Replies are listed 'Best First'.
Re: Handling Mac, Unix, Win/DOS newlines at readtime...
by Flexx (Pilgrim) on Sep 16, 2002 at 09:09 UTC

    Good Monks!

    I'd think that using \r or \n in this script should be considered harmful. If you'd really want to be portable (which might not be the case) you should exclusively use \015 and \012 to match DOS/Linux/Mac CRLF's

    Imagine this script to be run on some box using EBCDIC (I know this is most probably a hypothetic assumtion but, oh well, I just want to demonstrate something here...)

    Read perlebcdic. I has an example saying:

    $is_ebcdic_37 = "\n" eq chr(37); $is_ebcdic_1047 = "\n" eq chr(21);

    Uh-Oh... That means if you'd split on an EBCDIC system's perl on \n, you'd actually split on '%' or NAK respectively.

    You really want to use HTML::Parser (or even XML::Parser) to parse your input. At least do something like this (untested):

    @lines = split /\012\015?|\015\012?/, $file;

    Whatever approach you'll choose, input normalization is not really a trivial problem...

    So long,
    Flexx

      Beat me to but I am not as revered as Aristotle. The only way I knew is that I got caught out badly reading dos text files on linux. Everyone that uses perl on different platforms, be they Mac, *nix and/or Windows/DOS based, should read perlport for the low down on when \n is \012 or \015 or \015\012

      .

      To quote some words of wisdom:

      In most operating systems, lines in files are terminated with newlines. Just what is used as a newline may vary from OS to OS. Unix traditionally uses \012, one kind of Windows I/O uses \015\012, and Mac OS uses \015.

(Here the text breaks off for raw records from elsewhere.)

Lemma truthy_number_iff (phoneNumber : option Z) :
  truthy_number phoneNumber = true <-> exists n, phoneNumber = Some n /\ n <> 0.
Proof.
  destruct phoneNumber as [[|n|n]|]; simpl; split; try discriminate.
  - intros (k & H & Hne). inversion H; subst. congruence.
  - intros _. eexists. split; [reflexivity | discriminate].
  - reflexivity.
  - intros _. eexists. split; [reflexivity | discriminate].
  - reflexivity.
  - intros (k & H & _). discriminate.
Qed.

(** X1: step 1 matches exactly the live rows whose email equals the non-empty
    email of the request or whose phone equals the decimal string of its
    phone; a phone of 0 is only looked up when the email is not empty, and an
    absent field matches nothing. *)
Theorem matched_exactly (email : option string) (phoneNumber : option Z)
    (rows : list Contact) (c : Contact) :
  In c (matched email phoneNumber rows) <->
  In c rows /\ deletedAt c = None
  /\ ((exists e, email = Some e /\ e <> "" /\ ContactRow.email c = Some e)
      \/ (exists n, phoneNumber = Some n
                    /\ (n <> 0 \/ exists e, email = Some e /\ e <> "")
                    /\ ContactRow.phoneNumber c = Some (toString n))).
Proof.
  unfold matched.
  destruct (truthy_string email || truthy_number phoneNumber) eqn:Hacc.
  - rewrite search_In. apply orb_true_iff in Hacc.
    split.
    + intros (Hin & Hdel & Hm). split; [exact Hin|]. split; [exact Hdel|].
      destruct Hm as [Hm | Hm]; apply sql_eq_true in Hm; destruct Hm as (s & Hc & Hp).
      * left. unfold or_null in Hp.
        destruct (truthy_string email) eqn:T; [|discriminate].
        apply truthy_string_iff in T. destruct T as (e & -> & Hne).
        inversion Hp; subst s. exists e. auto.
      * right. apply phone_param_inv in Hp. destruct Hp as (n & -> & ->).
        exists n. split; [reflexivity|]. split; [|exact Hc].
        destruct Hacc as [T | T].
        -- right. apply truthy_string_iff. exact T.
        -- left. apply truthy_number_iff in T. destruct T as (k & Hk & Hne).
           inversion Hk; subst. exact Hne.
    + intros (Hin & Hdel & Hm). split; [exact Hin|]. split; [exact Hdel|].
      destruct Hm as [(e & -> & Hne & Hc) | (n & -> & _ & Hc)].
      * left. apply sql_eq_true. exists e. split; [exact Hc|].
        unfold or_null.
        rewrite (proj2 (truthy_string_iff (Some e)) (ex_intro _ e (conj eq_refl Hne))).
        reflexivity.
      * right. apply sql_eq_true. exists (toString n).
        split; [exact Hc | apply phone_param_some].
  - apply orb_false_iff in Hacc. destruct Hacc as [Te Tp].
    split; [intros []|].
    intros (_ & _ & [(e & He & Hne & _) | (n & Hn & Hor & _)]).
    + rewrite (proj2 (truthy_string_iff email) (ex_intro _ e (conj He Hne))) in Te.
      discriminate.
    + destruct Hor as [Hne | Hex].
      * rewrite (proj2 (truthy_number_iff phoneNumber) (ex_intro _ n (conj Hn Hne))) in Tp.
        discriminate.
      * rewrite (proj2 (truthy_string_iff email) Hex) in Te. discriminate.
Qed.

Lemma strict_eq_true (col : option string) (s : string) :
  strict_eq col (Some s) = true <-> col = Some s.
Proof.
  destruct col as [x|]; simpl; split; try discriminate.
  - intros E. apply String.eqb_eq in E. congruence.
  - intros E. inversion E. apply String.eqb_refl.
Qed.

Lemma existsb_strict_eq_false (f : Contact -> option string) (s : string)
    (cs : list Contact) :
  existsb (fun c => strict_eq (f c) (Some s)) cs = false <->
  forall c, In c cs -> f c <> Some s.
Proof.
  split.
  - intros H c Hc E.
    assert (Ht : existsb (fun c => strict_eq (f c) (Some s)) cs = true).
    { apply existsb_exists. exists c. split; [exact Hc | apply strict_eq_true, E]. }
    congruence.
  - intros H. destruct (existsb _ cs) eqn:E; [|reflexivity].
    apply existsb_exists in E. destruct E as (c & Hc & Hs).
    apply strict_eq_true in Hs. exfalso. exact (H c Hc Hs).
Qed.

(** Step 4 in words. *)
Lemma hasNew_iff (email : option string) (phoneNumber : option Z) (cs : list Contact) :
  hasNewEmail email cs || hasNewPhone phoneNumber cs = true <->
  brings_new_information email phoneNumber cs.
Proof.
  unfold brings_new_information.
  rewrite orb_true_iff. split.
  - intros [H | H].
    + left. unfold hasNewEmail in H.
      apply andb_true_iff in H. destruct H as [T H].
      apply negb_true_iff in H. apply truthy_string_iff in T.
      destruct T as (e & -> & Hne). exists e. repeat split; try assumption.
      apply existsb_strict_eq_false. exact H.
    + right. unfold hasNewPhone in H.
      apply andb_true_iff in H. destruct H as [T _].
      apply truthy_number_iff. exact T.
  - intros [(e & -> & Hne & H) | (n & -> & Hne)].
    + left. unfold hasNewEmail. apply andb_true_iff. split.
      * apply truthy_string_iff. exists e. auto.
      * apply negb_true_iff, existsb_strict_eq_false. exact H.
    + right. apply hasNewPhone_truthy. exact Hne.
Qed.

      Perl uses \n to represent the ``logical'' newline, where what is logical may depend on the platform in use. In MacPerl, \n always means \015. In DOSish perls, \n usually means \012, but when accessing a file in ``text'' mode, STDIO translates it to (or from) \015\012.

      Amen ;-)

      Beat me to it. That's the only sane proposal here. ++

      Makeshifts last the longest.

        Wow! Reading that from you makes me proud (and I mean this 100% honest!).
      I think the problem is only when the data being processed doesn't use the same encoding as the source file.

        Why? Do you mean the perl scripts 'source' encoding? That doesn't really matter here.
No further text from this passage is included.